Fine. But Krugman also draws attention to how the level of the unemployment rate affects the level of the wage inflation rate. This takes us back to the original, pre-1970 Phillips Curve, from Act I in my terminology (Act I was the Forgotten Moderation, from 1960-1969, Act II was the Great Stagflation, from 1970-1985. Act III was the Great Moderation, from 1986-2007, and Act IV is whatever you want to call what we are in now.) The Act I Phillips Curve says flat-out that (wage) inflation will be high when unemployment is low, and vice-versa.
The Phillips Curve was revised in Act II, when the specification became that the rate of wage inflation increases when the unemployment rate is above below the NAIRU and decreases when it is belowabove the NAIRU. In other words, it relates the change in the rate of wage inflation to the unemployment rate. At the time, cognoscenti were saying that Friedman had moved the Phillips Curve one derivative.
Some comments.
1. The Act I Phillips Curve works better over the 27-year period (Acts III and IV) that Krugman covers. Within the sample period, in 9 out of the 10 years when unemployment is near the bottom of its range (less than 5 percent), wage inflation is near the top of its range (3.5 percent or higher). In all three high-unemployment years, wage inflation is less than 2.5 percent.
2. Although the rate-of-change in wage inflation is also correlated with the unemployment rate, the relationship is not as impressive. In the late 1990s, we had the lowest unemployment rate, but wage inflation actually declined (admittedly by only a small amount). More troubling is the fact that the very high rate of unemployment in recent years produced a decline in wage inflation hardly larger than that of the much milder previous recessions.
3. The overall variation in wage inflation over the 27 years is remarkably low. It ranges from 1.5 percent to 4 percent. When there is this little variation to explain, the actual magnitude of the effect of variations in unemployment on inflation is going to be pretty small. See the post by Menzie Chinn. If you do not have any data points that include high inflation, then you cannot use the Phillips Curve to explain high inflation. Chinn argues that the relationship is nonlinear. I would say that we do not know that there exists a nonlinear relationship. What we know is that we observe a relationship that, if linear, has a shallow slope. The most we can say is that if there is a steep slope somewhere, then there is a nonlinear relationship.

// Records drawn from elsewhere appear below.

(** The assistant message that called the tool whose result ends the context. *)
Fixpoint tool_parent (out : list ChatMessage) (j : nat) : option nat :=
  match j with
  | O => None
  | S j =>
      m ← out !! j;
      if calls_tools m then Some j else if is_role RoleTool m then tool_parent out j else None
  end.
Definition first_system (out : list ChatMessage) : option nat :=
  fst <$> list_find (λ m, is_role RoleSystem m = true) out.
Definition protected_indices (out : list ChatMessage) : list nat :=
  let newest :=
    match last out with
    | Some m =>
        let last := pred (length out) in
        last :: (if is_role RoleTool m then option_list (tool_parent out last) else [])
    | None => []
    end in
  List.filter (λ i, bool_decide (i ∈ option_list (first_system out) ++ newest)) (seq 0 (length out)).

Definition truncate_at (i : nat) (target : Z) (out : list ChatMessage) : list ChatMessage :=
  match out !! i with Some m => <[i := truncate_message_for_model m target]> out | None => out end.

(** What is left of a body of [len] bytes when [overflow] must go. *)
Definition cut_target (floor len overflow : Z) : Z := Z.max floor (Z.max 0 (len - (overflow + MARKER_LEN))).
Definition SOURCE : list ascii := bytes "source=".
Fixpoint source_go (fuel : nat) (text lower : list ascii) (offset : nat) : option (list string) :=
  match fuel with
  | O => None
  | S fuel =>
      rest ← get_from lower offset;
      match split_once_bytes SOURCE rest with
      | None => Some []
      | Some (before, _) =>
          let value_start := (offset + length before + length SOURCE)%nat in
          suffix ← get_from text value_start;
          '(value, consumed) ← source_value suffix;
          values ← source_go fuel text lower (value_start + consumed);
          Some (value :: values)
      end
  end.
Definition linked_source_values (text : string) : option (list string) :=
  source_go (S (length (bytes text))) (bytes text) (lower (bytes text)) 0.

(** ** Checking them *)

(** One cited tuple, [None] when a number does not parse. *)
Definition cited_tuple (templates : list string) (index : nat) (cite : string * string) :
    option (Z * string * option Z) :=
  sequence ← parse_u64 cite.1;
  template_id ← match templates !! index with
                | Some template => t ← parse_u64 template; Some (Some t)
                | None => Some None
                end;
  Some (sequence, cite.2, template_id).
Fixpoint cited_tuples (templates : list string) (index : nat) (cites : list (string * string)) :
    option (list (Z * string * option Z)) :=
  match cites with
  | [] => Some []
  | cite :: cites =>
      t ← cited_tuple templates index cite;
      ts ← cited_tuples templates (S index) cites;
      Some (t :: ts)
  end.

Definition identity_matches (cited : Z * string * option Z) (evidence : SearchEvidenceIdentity) : bool :=
  let '(sequence, source, template_id) := cited in
  (si_seq evidence =? sequence) &&
  (eq_ignore_ascii_case (si_source evidence) source ||
   is_some_and (si_citation_source evidence) (λ citation, eq_ignore_ascii_case citation source)) &&
  match template_id with Some t => si_template_id evidence =? t | None => true end.

Definition linked_templates (text : string) : list string :=
  linked_marker_values text "template_id=" ++ linked_marker_values text "template id=".

Definition linked_answer_references_available_event_identities (text : string)
    (available_evidence : list SearchEvidenceIdentity) : bool :=
  let sequences := linked_marker_values text "seq=" in
  match linked_source_values text with
  | None => false
  | Some sources =>
      let templates := linked_templates text in
      if negb (bool_decide (length sequences = length sources)) || bool_decide (sequences = []) then false
      else if negb (bool_decide (templates = [])) && negb (bool_decide (length templates = length sequences))
      then false
      else match cited_tuples templates 0 (zip sequences sources) with
           | None => false
           | Some cited =>
               negb (bool_decide (cited = [])) &&
               forallb (λ c, existsb (identity_matches c) available_evidence) cited
           end
  end.

Definition contains_any (needles : list string) (lower : list ascii) : bool :=
  existsb (λ n, contains_bytes (bytes n) lower) needles.

Definition ZERO_PHRASES : list string :=
  ["0 unsuppressed events"; "zero unsuppressed events"; "no unsuppressed events";
   "0 analyzed events"; "zero analyzed events"; "no analyzed events"].
Definition linked_answer_truthfully_reports_no_events (text : string) : bool :=
  let normalized := lower (bytes text) in
  contains_any ZERO_PHRASES normalized && negb (contains_bytes (bytes "seq=") normalized) &&
  negb (contains_bytes SOURCE normalized).

Definition WRAPPER_MARKERS : list string :=
  ["untrusted_data"; "end_untrusted"; "nonce-bound"; "untrusted external data"; "source wrapper"].
Definition linked_answer_mistakes_wrapper_for_evidence (text : string) : bool :=
  contains_any WRAPPER_MARKERS (lower (bytes text)).

Definition linked_answer_citation_status (text : string) (available_evidence : list SearchEvidenceIdentity)
    (allow_empty_evidence : bool) : LinkedAnswerCitationStatus :=
  if linked_answer_mistakes_wrapper_for_evidence text then CitInvalid
  else if allow_empty_evidence then
    if linked_answer_truthfully_reports_no_events text then CitValid else CitInvalid
  else if linked_answer_references_available_event_identities text available_evidence then CitValid
  else if contains_any ["seq="; "source="; "template_id="] (lower (bytes text))
  then CitInvalid else CitMissing.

4. If you had given a macroeconomist only the information that wage inflation varied between 1.5 percent and 4 percent, that macroeconomist would never have believed that such a time period included the worst unemployment performance since the Great Depression. In terms of wage inflation, the last five years look like a continuation of the Great Moderation.

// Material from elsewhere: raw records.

Definition linked_required_reads (user_text : string) (specs : list string) : list LinkedRequiredRead :=
  let requested := linked_broader_source_requests user_text in
  required_if true (named SEARCH_LOGS) "linked logs" specs ++
  required_if (linked_broad_log_triage_requested user_text) (named CLUSTER_PROBLEMS) "problem clusters" specs ++
  required_if (linked_broad_log_triage_requested user_text) (named TIMELINE) "timeline" specs ++
  required_if (linked_workspace_search_requested user_text) (named SEARCH_KB) "workspace files/runbooks" specs ++
  required_if (req_memory requested) (named RECALL_MEMORY) "durable memory" specs ++
  required_if (req_database requested) is_sql "database connectors" specs ++
  required_if (req_connector requested) is_connector "configured connectors" specs ++
  required_if (req_confluence requested) is_confluence "Confluence" specs ++
  required_if (req_web requested) (named WEB_SEARCH) "web research" specs.

(** ** What is missing *)

Definition missing_linked_required_sources (required_reads : list LinkedRequiredRead) (successful_tools : gset string)
    (unavailable_sources : list string) : list string :=
  (rr_label <$> List.filter (λ r, negb (succeeded successful_tools r)) required_reads) ++ unavailable_sources.

Definition missing_required_read (required_reads : list LinkedRequiredRead) (successful_tools : gset string) :
    option LinkedRequiredRead :=
  List.find (λ r, negb (succeeded successful_tools r)) required_reads.
Definition missing_required_tool (required_reads : list LinkedRequiredRead) (successful_tools : gset string) :
    option string :=
  r ← missing_required_read required_reads successful_tools; head (rr_tool_names r).
Definition linked_required_evidence_satisfied (linked_turn : bool) (required_reads : list LinkedRequiredRead)
    (successful_tools : gset string) (unavailable_sources : list string) : bool :=
  negb linked_turn ||
  (negb (is_some (missing_required_read required_reads successful_tools)) && bool_decide (unavailable_sources = [])).

(** ** The contract

    One row for each source: whether the question asks for it, which tools read it,
    and how it is called. *)
Definition SourceRow := (bool * (string → bool) * string)%type.
Definition source_table (user_text : string) : list SourceRow :=
  let requested := linked_broader_source_requests user_text in
  let broad := linked_broad_log_triage_requested user_text in
  [(true, named SEARCH_LOGS, "linked logs"); (broad, named CLUSTER_PROBLEMS, "problem clusters");
   (broad, named TIMELINE, "timeline");
   (linked_workspace_search_requested user_text, named SEARCH_KB, "workspace files/runbooks");
   (req_memory requested, named RECALL_MEMORY, "durable memory"); (req_database requested, is_sql, "database connectors");
   (req_connector requested, is_connector, "configured connectors"); (req_confluence requested, is_confluence, "Confluence");
   (req_web requested, named WEB_SEARCH, "web research")].
(** A tool that reads the source was offered and succeeded. *)
Definition was_read (specs : list string) (successful : gset string) (p : string → bool) : Prop :=
  ∃ tool, tool ∈ specs ∧ p tool = true ∧ tool ∈ successful.
(** ** Contradictions *)

Definition disconfirmation_evidence (c : ReviewContradiction) (pr : string * string) (findings : list CandidateFindingV1)
    (ledger : HostEvidenceLedger) (binding : AnswerBindingV1) : list string :=
  match find_claim findings pr.1 pr.2 with
  | None => []
  | Some claim =>
      List.filter (λ id, bool_decide (id ∈ claim_evidence_ids claim) &&
        is_some_and (ledger_get ledger id) (λ e, bool_decide (ev_candidate_id e = pr.1) && bound_to binding e))
        (rc_evidence_ids c)
  end.
Fixpoint admit_disconfirming (ledger : HostEvidenceLedger) (binding : AnswerBindingV1) (pr : string * string)
    (ids : list string) (admitted : bool) (m : list (string * HostCausalIdentityV1)) :
    result CausalTopologyDeriveError (bool * list (string * HostCausalIdentityV1)) :=
  match ids with
  | [] => Ok (admitted, m)
  | id :: rest =>
      match bmap_get id m with
      | Some existing => if same_claim pr existing then admit_disconfirming ledger binding pr rest true m else Err DeDuplicateId
      | None =>
          match ledger_get ledger id with
          | None => admit_disconfirming ledger binding pr rest admitted m
          | Some e =>
              if negb (bool_decide (ev_candidate_id e = pr.1)) || negb (bound_to binding e)
              then admit_disconfirming ledger binding pr rest admitted m
              else if negb (is_inert_id id) || negb (is_inert_id pr.1) || negb (is_inert_id pr.2) then Err DeUnsafeIdentity
              else admit_disconfirming ledger binding pr rest true (bmap_insert id (host_identity pr id e) m)
          end
      end
  end.
Definition admit_pair (i : HostCausalTopologyInput) (c : ReviewContradiction) (pr : string * string) (st : Emitted) :
    result CausalTopologyDeriveError Emitted :=
  admit_disconfirming (ti_ledger i) (ti_binding i) pr
    (disconfirmation_evidence c pr (ti_findings i) (ti_ledger i) (ti_binding i)) false (em_identities st) ≫= λ '(admitted, m),
  let st := {| em_identities := m; em_slots := em_slots st; em_classes := em_classes st |} in
  Ok (if admitted : bool then add_slot Disconfirmation pr st else st).
Fixpoint admit_disconfirmation (i : HostCausalTopologyInput) (cs : list ReviewContradiction) (st : Emitted) :
    result CausalTopologyDeriveError Emitted :=
  match cs with
  | [] => Ok st
  | c :: rest =>
      let pair_a := (rc_candidate_a c, rc_claim_a_id c) in
      let pair_b := (rc_candidate_b c, rc_claim_b_id c) in
      if bool_decide (pair_a.1 = pair_b.1) then admit_disconfirmation i rest st
      else if negb (bool_decide (pair_a ∈ ti_known_claims i)) || negb (bool_decide (pair_b ∈ ti_known_claims i))
      then admit_disconfirmation i rest st
      else admit_pair i c pair_a st ≫= λ st, admit_pair i c pair_b st ≫= λ st, admit_disconfirmation i rest st
  end.

(** ** The whole derivation *)

Definition map_try_new (e : CausalSynthesisError) : CausalTopologyDeriveError :=
  match e with
  | CeEmptyTopology | CeUnknownClaim => DeInsufficientHostProof
  | CeInvalidBinding => DeInvalidBinding
  | CeUnsafeIdentity => DeUnsafeIdentity
  | CeDuplicateId => DeDuplicateId
  | CeWrongRevision | CeCrossCorpus => DeWrongRevision
  | _ => DeInsufficientHostProof
  end.
Definition has_slot (kind : CausalRelationKind) (slots : list HostCausalSlotV1) : bool :=
  existsb (λ s, bool_decide (slot_kind s = kind)) slots.
Definition no_classes : HostCausalClassesV1 := {| cl_recovery := []; cl_unrelated := []; cl_decoy := [] |}.
Definition is_recovery (a : ClaimAssignment) : bool := bool_decide (as_kind a = Recovery) && negb (as_decoy a).
Definition is_other (a : ClaimAssignment) : bool := negb (as_decoy a) && negb (bool_decide (as_kind a = Recovery)).

Definition derive_host_causal_topology (i : HostCausalTopologyInput) : result CausalTopologyDeriveError HostCausalTopologyV1 :=
  let binding := ti_binding i in
  let lb := led_binding (ti_ledger i) in
  reject_if (negb (bool_decide (bind_corpus_id binding = bind_corpus_id lb)) ||
             negb (bool_decide (bind_revision binding = bind_revision lb))) DeWrongRevision ≫= λ _,
  reject_if (negb (bool_decide (bind_session_id binding = bind_session_id lb)) ||
             negb (bool_decide (bind_turn_id binding = bind_turn_id lb)) ||
             negb (bool_decide (bind_ledger_digest binding = bind_ledger_digest lb))) DeInvalidBinding ≫= λ _,
  index_classifications (ti_classifications i) [] ≫= λ class_by_id,
  ensure_unique_claim_pairs (ti_findings i) ≫= λ _,
  let assignments := assign_all (ti_ledger i) binding (ti_known_claims i) (ti_recovery_evidence_ids i) class_by_id (ti_findings i) in
  emit_assignments (ti_ledger i) (ti_findings i) as_decoy assignments
    {| em_identities := []; em_slots := []; em_classes := no_classes |} ≫= λ st,
  emit_assignments (ti_ledger i) (ti_findings i) is_recovery assignments st ≫= λ st,
  emit_assignments (ti_ledger i) (ti_findings i) is_other assignments st ≫= λ st,
  admit_disconfirmation i (ti_contradictions i) st ≫= λ st,
  reject_if (negb (has_slot InitiatingTrigger (em_slots st)) || negb (has_slot PropagatedSymptom (em_slots st)))
    DeInsufficientHostProof ≫= λ _,
  map_err map_try_new (HostCausalTopologyV1_try_new (bind_corpus_id binding) (bind_revision binding)
    (em_identities st).*2 (em_slots st) (set_collect (slot_kind <$> em_slots st)) (em_classes st)).

(** ** The topology of a run *)

Definition same_metadata (p e : HostEvidenceEntry) : bool :=
  bool_decide (ev_candidate_id p = ev_candidate_id e) && bool_decide (ev_source_label p = ev_source_label e) &&
  bool_decide (ev_locator p = ev_locator e) && bool_decide (ev_corpus_id p = ev_corpus_id e) &&
  bool_decide (ev_revision p = ev_revision e) && bool_decide (ev_role p = ev_role e).
Definition packet_covers (packet : FastTriagePacketV1) (ledger : HostEvidenceLedger) : bool :=
  forallb (λ e, is_some_and (ledger_get (pkt_ledger packet) (ev_evidence_id e)) (λ p, same_metadata p e)) (ledger_rows ledger).
Definition row_class (r : FastTriagePacketRow) : HostEvidenceClassV1 :=
  {| hc_evidence_id := pk_evidence_id r; hc_scope := pk_scope r; hc_category := pk_context_category r;
     hc_chronology_ordinal := pk_chronology_ordinal r; hc_frequency := None |}.
Definition causal_topology (packet : FastTriagePacketV1) (ledger : HostEvidenceLedger) (findings : list CandidateFindingV1)
    (review : option ReviewReportV1) : result CausalTopologyDeriveError HostCausalTopologyV1 :=
  let pb := led_binding (pkt_ledger packet) in
  let lb := led_binding ledger in
  let contradictions := match review with Some r => rp_contradictions r | None => [] end in
  reject_if (negb (bool_decide (bind_corpus_id pb = bind_corpus_id lb)) ||
             negb (bool_decide (bind_revision pb = bind_revision lb))) DeWrongRevision ≫= λ _,
  reject_if (negb (bool_decide (bind_session_id pb = bind_session_id lb)) ||
             negb (bool_decide (bind_turn_id pb = bind_turn_id lb))) DeInvalidBinding ≫= λ _,
  reject_if (negb (packet_covers packet ledger)) DeInvalidBinding ≫= λ _,
  reject_if (negb (bool_decide (contradictions = []))) DeContestedReview ≫= λ _,
  derive_host_causal_topology
    {| ti_binding := lb; ti_ledger := ledger; ti_findings := findings; ti_known_claims := known_claims findings;
       ti_contradictions := contradictions; ti_recovery_evidence_ids := [];
       ti_classifications := row_class <$> List.filter (λ r, is_some (ledger_get ledger (pk_evidence_id r))) (pkt_rows packet) |}.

Some larger points concerning market monetarism, paleo-Keynesianism, and the microfoundations debate:
5. Concerning Scott’s view of things, I have said this before: Arithmetically, nominal GDP growth equals real GDP growth plus growth in unit labor costs plus the change in the price markup. If you keep the price markup constant and hold productivity growth constant, then nominal GDP growth equals real GDP growth plus wage growth. So it is nearly an arithmetic certainty that when nominal GDP grows more slowly than wages, then real GDP declines. But to me, this says nothing about a causal relationship. You could just as easily say that a decline in real GDP causes nominal GDP to grow more slowly than wages. What you have are three endogenous variables.
Scott insists on treating nominal GDP growth as the exogenous variable controlled by the central bank. To me, that is too much of a stretch. I am not even sure that the central bank can control any of the important interest rates in the economy, much less the growth rate of nominal GDP. Yes, if they print gobs and gobs of money, then inflation will be high and variable, and so will nominal GDP growth. But otherwise, I am skeptical.
6. I view paleo-Keynesianism as being hostile to Act III macro. I share this hostility. However, right now, you have saltwater economists saying, “Freshwater economists reduce macroeconomics to a single representative agent with flexible prices solving stochastic calculus problems. Hah-hah. That is really STOOpid.”
The way I look at it, the Act III New Keynesians reduced macroeconomics to a single representative agent with sticky prices solving stochastic calculus problems. They should not be so proud of themselves.
Paul Krugman calls Act III macro a wrong turn. (Pointer from Mark Thoma.) I would not be so kind. I also would not be as kind as he is to the MIT macroeconomists who emerged in that era.
You cannot just blame Lucas and Prescott for turning macro into a useless exercise in mathematical…er…self-abuse. You have to blame Fischer and Blanchard, too. Personally, I blame them even more.
Having said all that, I do not share Krugman’s paleo-Keynesianism. Just because the Lucas critique was overblown does not mean that other critiques are not valid. I have developed other doubts about the Act I model, and these lead me to believe that PSST is at least as plausible a starting point for thinking about macro.